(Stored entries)
──────────

(** With collaborators that answer, a valid payload is created: the
    handler reaches the store and answers 201. *)
Lemma create_succeeds (w : World) (body : value) (p : Product) :
  productSchema (new_URL w) body = Success p ->
  (forall t text, exists a v,
      axios_post w t text = Returned a /\ embedding_of a = Returned v) ->
  (forall t doc, exists r, items_create w t doc = Returned r) ->
  exists doc r,
    fst (run (createProduct w body))
    = Returned (mkResponse 201 (BodyData (Document r))) /\
    In (EvCreate doc (Returned r)) (snd (run (createProduct w body))).
Proof.
  intros Hparse Hembed Hstore.
  destruct (run (createProduct w body)) as [out tr] eqn:Hrun.
  unfold run, createProduct in Hrun. rewrite Hparse in Hrun. unfold_handlers.
  run_cases Hrun;
    repeat match goal with
           | H : axios_post w ?t ?x = _ |- _ =>
               destruct (Hembed t x) as (? & ? & ? & ?); clear Hembed
           | H : items_create w ?t ?d = Thrown _ |- _ =>
               destruct (Hstore t d) as (? & ?); congruence
           end;
    try congruence;
    eexists _, _; (split; [reflexivity|cbn; eauto 8]).
Qed.

(** Where the write stands in a run: after embedding calls that all
    succeeded, followed by the answer the handler gives to its reply. *)
Lemma create_frame (w : World) (body : value) (p : Product)
  (out : outcome Response) (tr : trace) (doc : Product) (r : outcome resource) :
  productSchema (new_URL w) body = Success p ->
  run (createProduct w body) = (out, tr) ->
  In (EvCreate doc r) tr ->
  imageVector doc = imageVector p /\
  dimensionsVector doc = dimensionsVector p /\
  exists pre post,
    tr = pre ++ EvCreate doc r :: post /\
    (forall ev, In ev pre -> exists f i a, ev = EvEmbed f i (Returned a)) /\
    match r with
    | Returned stored =>
        post = [] /\ out = Returned (mkResponse 201 (BodyData (Document stored)))
    | Thrown e =>
        post = [EvLog "Error creating product:" (err_message e)] /\
        out = Returned InternalServerError
    end.
Proof.
  intros Hparse Hrun Hin.
  unfold run, createProduct in Hrun. rewrite Hparse in Hrun. unfold_handlers.
  run_cases Hrun; pick_event Hin; inversion Hin; subst; clear Hin;
    (split; [reflexivity|]); (split; [reflexivity|]);
    cbn [app];
    match goal with
    | |- exists pre post, ?t = _ /\ _ =>
        match t with
        | EvCreate _ _ :: _ => exists []
        | ?a :: EvCreate _ _ :: _ => exists [a]
        | ?a :: ?b :: EvCreate _ _ :: _ => exists [a; b]
        | ?a :: ?b :: ?c :: EvCreate _ _ :: _ => exists [a; b; c]
        end
    end;
    eexists; (split; [reflexivity|]);
    (split; [intros ev Hev; pick_event Hev; subst; eauto|split; reflexivity]).
Qed.

(** Whatever bytes were drawn, what the generator prints has the shape
    the schemas ask of an identifier. *)
Lemma is_hex_digit (d : N) : is_hex (Uuid.hex_digit d) = true.
Proof.
  unfold Uuid.hex_digit.
  destruct (N.to_nat d) as [|[|[|[|[|[|[|[|[|[|[|[|[|[|[|[|[|n]]]]]]]]]]]]]]]]];
    reflexivity.
Qed.

Lemma v4_well_formed (rnds : list Byte.byte) :
  List.length rnds = 16%nat -> is_uuid (Uuid.v4 rnds) = true.
Proof.
  intros Hlen.
  do 16 (destruct rnds as [|? rnds]; [discriminate Hlen|]).
  destruct rnds; [|discriminate Hlen].
  unfold Uuid.v4, is_uuid. cbn [map Uuid.stamp Uuid.unsafeStringify].
  rewrite list_ascii_of_string_of_list_ascii.
  unfold Uuid.byteToHex, Uuid.hyphen.
  cbn [app hex_run dash andThen].
  rewrite !is_hex_digit. cbn [hex_run dash andThen].
  repeat (rewrite ?is_hex_digit; cbn [hex_run dash andThen Ascii.eqb Bool.eqb andb]).
  reflexivity.
Qed.

(** C5. For every valid create payload: every record the handler passes
    to the store has all its non-vector fields equal to the payload's,
    and, when the payload has no identifier, the identifier [uuidv4()]
    just generated, which is well formed; a write the store accepts is
    answered 201 with what the store returned. And the record is written:
    when the embedding endpoint answers and the store stores what it is
    given, the handler does pass such a record to the store and answers
    201 with the stored record, whose identifier and non-vector fields
    are those same ones. *)
Theorem create_assigns_id_and_preserves_fields (w : World) (body : value)
  (p : Product) :
  productSchema (new_URL w) body = Success p ->
  draws_v4 w ->
  (forall doc r,
     In (EvCreate doc r) (snd (run (createProduct w body))) ->
     preserves doc body /\
     (get body "id" = Returned VUndefined ->
      id doc = Some (uuidv4 w tt) /\ is_uuid (uuidv4 w tt) = true) /\
     (forall stored,
        r = Returned stored ->
        fst (run (createProduct w body))
        = Returned (mkResponse 201 (BodyData (Document stored))))) /\
  (answers_embeddings w ->
   stores_what_it_is_given w ->
   exists doc stored,
     In (EvCreate doc (Returned (RDoc stored))) (snd (run (createProduct w body))) /\
     fst (run (createProduct w body))
     = Returned (mkResponse 201 (BodyData (Document (RDoc stored)))) /\
     preserves doc body /\
     preserves stored body /\
     (get body "id" = Returned VUndefined ->
      id doc = Some (uuidv4 w tt) /\
      id stored = Some (uuidv4 w tt) /\
      is_uuid (uuidv4 w tt) = true)).
Proof.
  intros Hparse (rnds & Hlen & Hgen).
  assert (Hwf : is_uuid (uuidv4 w tt) = true)
    by (rewrite Hgen; now apply v4_well_formed).
  destruct (productSchema_success _ _ _ Hparse) as (Hkeep & Hnoid & _).
  destruct (run (createProduct w body)) as [out tr] eqn:Hrun. cbn [fst snd].
  assert (Hdoc : forall doc r,
            In (EvCreate doc r) tr ->
            preserves doc body /\
            (get body "id" = Returned VUndefined ->
             id doc = Some (uuidv4 w tt) /\ is_uuid (uuidv4 w tt) = true) /\
            (forall stored,
               r = Returned stored ->
               out = Returned (mkResponse 201 (BodyData (Document stored))))).
  { intros doc r Hin.
    destruct (create_record w body p out tr doc r Hparse Hrun Hin)
      as (Hsame & Hid & _).
    destruct (create_frame w body p out tr doc r Hparse Hrun Hin)
      as (_ & _ & pre & post & _ & _ & Hend).
    split; [|split].
    - unfold preserves. rewrite Hsame. exact Hkeep.
    - intros Hnone. rewrite Hid, (Hnoid Hnone). cbn. auto.
    - intros stored ->. now destruct Hend. }
  split; [exact Hdoc|].
  intros Hembed Hstore.
  destruct (create_succeeds w body p Hparse Hembed) as (doc & r & Hout & Hin).
  { intros t d. destruct (Hstore t d) as (d' & Hd & _). eauto. }
  rewrite Hrun in Hout, Hin. cbn [fst snd] in Hout, Hin.
  destruct (create_record w body p out tr doc (Returned r) Hparse Hrun Hin)
    as (_ & _ & Hresp & _).
  destruct (Hresp _ Hout) as (stored & t & Hr & _ & Hcreate).
  inversion Hr; subst stored.
  destruct (Hstore t doc) as (d & Hd & Hid & Hfields).
  rewrite Hcreate in Hd. inversion Hd; subst r.
  destruct (Hdoc doc _ Hin) as (Hp & Hi & _).
  exists doc, d. repeat split; try assumption.
  - unfold preserves. rewrite Hfields. exact Hp.
  - now apply Hi.
  - rewrite Hid. now apply Hi.
Qed.

Lemma create_assigns_id_and_preserves_fields_witness :
  run (createProduct calm light_bulb)
  = (Returned (mkResponse 201 (BodyData (Document (RDoc light_bulb_stored)))),
     [EvEmbed DescriptionVector (VStr "Illuminate your home with smart bulbs")
        (Returned embedding_reply);
      EvEmbed TagsVector (VStr "lighting smart home") (Returned embedding_reply);
      EvEmbed FeaturesVector (VStr "Wi-Fi Enabled, Voice Control Compatible")
        (Returned embedding_reply);
      EvCreate light_bulb_stored (Returned (RDoc light_bulb_stored))]) /\
  get light_bulb "id" = Returned VUndefined /\
  id light_bulb_stored = Some (Uuid.v4 sample_bytes) /\
  is_uuid (Uuid.v4 sample_bytes) = true /\
  preserves light_bulb_stored light_bulb /\
  exists doc stored,
    In (EvCreate doc (Returned (RDoc stored))) (snd (run (createProduct calm light_bulb))) /\
    fst (run (createProduct calm light_bulb))
    = Returned (mkResponse 201 (BodyData (Document (RDoc stored)))) /\
    preserves doc light_bulb /\
    preserves stored light_bulb /\
    (get light_bulb "id" = Returned VUndefined ->
     id doc = Some (uuidv4 calm tt) /\
     id stored = Some (uuidv4 calm tt) /\
     is_uuid (uuidv4 calm tt) = true).
Proof.
  destruct (create_assigns_id_and_preserves_fields calm light_bulb
              light_bulb_product) as [Hsafe Hprogress].
  - reflexivity.
  - exists sample_bytes. split; reflexivity.
  - destruct (Hsafe light_bulb_stored (Returned (RDoc light_bulb_stored)))
      as (Hkeep & Hid & _); [simpl; auto 6|].
    destruct (Hid eq_refl) as [Hassigned Hwf].
    split; [reflexivity|]. split; [reflexivity|].
    split; [exact Hassigned|]. split; [exact Hwf|]. split; [exact Hkeep|].
    apply Hprogress.
    + intros t text. exists embedding_reply, one_vector. split; reflexivity.
    + intros t doc. exists doc. repeat split; reflexivity.
Defined.

(* ================================================================= *)
(** ** Reading a product that is not there (C8) *)

(** What the store client makes of the reply to a read. *)
Lemma getProductById_reply (w : World) (id : string) (t : trace) :
  ProductService.getProductById w id t
  = (match item_read w t id id with
     | Returned r => Returned r
     | Thrown e => if ProductService.is_404 (err_code e)
                   then Returned RNull else Thrown e
     end,
     t ++ [EvRead id id (item_read w t id id)]).
Proof.
  unfold ProductService.getProductById, try_catch, await, ret, throw.
  destruct (item_read w t id id) as [r|e]; [reflexivity|].
  destruct (ProductService.is_404 (err_code e)); reflexivity.
Qed.

Lemma is_404_code (e : Error) :
  ProductService.is_404 (err_code e) = true <-> code_404 e.
Proof.
  unfold ProductService.is_404, code_404.
  destruct (err_code e) as [ | | |[q| | |]| | |]; split;
    try discriminate; try (intros (q' & H & _); discriminate H).
  - intros H. exists q. split; [reflexivity|]. now apply Qeq_bool_iff.
  - intros (q' & H & Hq). inversion H; subst. now apply Qeq_bool_iff.
Qed.

(** What the store client and the handler make of each reply to a read:
    the store's 404 error becomes [null], a read that resolves is passed
    on as it is, every other error is rethrown; the handler answers 404
    exactly when the store has no document, and 500 on every other
    error. *)
Lemma getProductById_signals (w : World) (id : string) :
  is_uuid id = true ->
  let reply := item_read w [] id id in
  (forall e, reply = Thrown e -> code_404 e ->
     run (ProductService.getProductById w id)
     = (Returned RNull, [EvRead id id reply])) /\
  (forall e, reply = Thrown e -> ~ code_404 e ->
     run (ProductService.getProductById w id)
     = (Thrown e, [EvRead id id reply])) /\
  (forall r, reply = Returned r ->
     run (ProductService.getProductById w id)
     = (Returned r, [EvRead id id reply])) /\
  (no_document reply <->
   fst (run (getProductById w id))
   = Returned (mkResponse 404 (BodyMessage "Product not found"))) /\
  (forall e, reply = Thrown e -> ~ code_404 e ->
     run (getProductById w id)
     = (Returned InternalServerError,
        [EvRead id id reply; EvLog "Error getting product:" (err_message e)])).
Proof.
  intros Hid reply.
  assert (Hparse : productIDSchema (VObj [("id", VStr id)]) = Success (mkProductID id)).
  { unfold productIDSchema, field, uuid, refine. cbn. now rewrite Hid. }
  assert (Hservice : run (ProductService.getProductById w id)
                     = (match reply with
                        | Returned r => Returned r
                        | Thrown e => if ProductService.is_404 (err_code e)
                                      then Returned RNull else Thrown e
                        end, [EvRead id id reply]))
    by (unfold run; rewrite getProductById_reply; reflexivity).
  assert (Hhandler : run (getProductById w id)
                     = match reply with
                       | Returned r =>
                           (if found r
                            then Returned (mkResponse 200 (BodyData (Document r)))
                            else Returned (mkResponse 404 (BodyMessage "Product not found")),
                            [EvRead id id reply])
                       | Thrown e =>
                           if ProductService.is_404 (err_code e)
                           then (Returned (mkResponse 404 (BodyMessage "Product not found")),
                                 [EvRead id id reply])
                           else (Returned InternalServerError,
                                 [EvRead id id reply;
                                  EvLog "Error getting product:" (err_message e)])
                       end).
  { unfold run, getProductById. rewrite Hparse.
    unfold try_catch, bind, ret, log_error. cbn [pid].
    rewrite getProductById_reply. fold reply.
    destruct reply as [r|e]; [destruct (found r); reflexivity|].
    destruct (ProductService.is_404 (err_code e)); reflexivity. }
  rewrite Hhandler, Hservice. clear Hhandler Hservice.
  split; [|split; [|split; [|split]]].
  - intros e -> Hc. apply is_404_code in Hc. now rewrite Hc.
  - intros e -> Hc.
    destruct (ProductService.is_404 (err_code e)) eqn:Hcode; [|reflexivity].
    apply is_404_code in Hcode. contradiction.
  - intros r ->. reflexivity.
  - unfold no_document. destruct reply as [r|e].
    + destruct r; cbn; split; intros H;
        try reflexivity; try discriminate; auto.
      destruct H as [H|[H|(e & H & _)]]; discriminate.
    + destruct (ProductService.is_404 (err_code e)) eqn:Hcode; cbn [fst]; split.
      * reflexivity.
      * intros _. right; right. exists e. split; [reflexivity|].
        now apply is_404_code.
      * intros [H|[H|(e' & H & Hc)]]; try discriminate.
        inversion H; subst e'. apply is_404_code in Hc. congruence.
      * unfold InternalServerError. discriminate.
  - intros e -> Hc.
    destruct (ProductService.is_404 (err_code e)) eqn:Hcode; [|reflexivity].
    apply is_404_code in Hcode. contradiction.
Qed.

──────────

Could you reproduce, exactly, every line above from the line with "on as it is, every" to the line with "let reply := item_read w [] id id in", and no other line? Both ends count.

    on as it is, every other error is rethrown; the handler answers 404
    exactly when the store has no document, and 500 on every other
    error. *)
Lemma getProductById_signals (w : World) (id : string) :
  is_uuid id = true ->
  let reply := item_read w [] id id in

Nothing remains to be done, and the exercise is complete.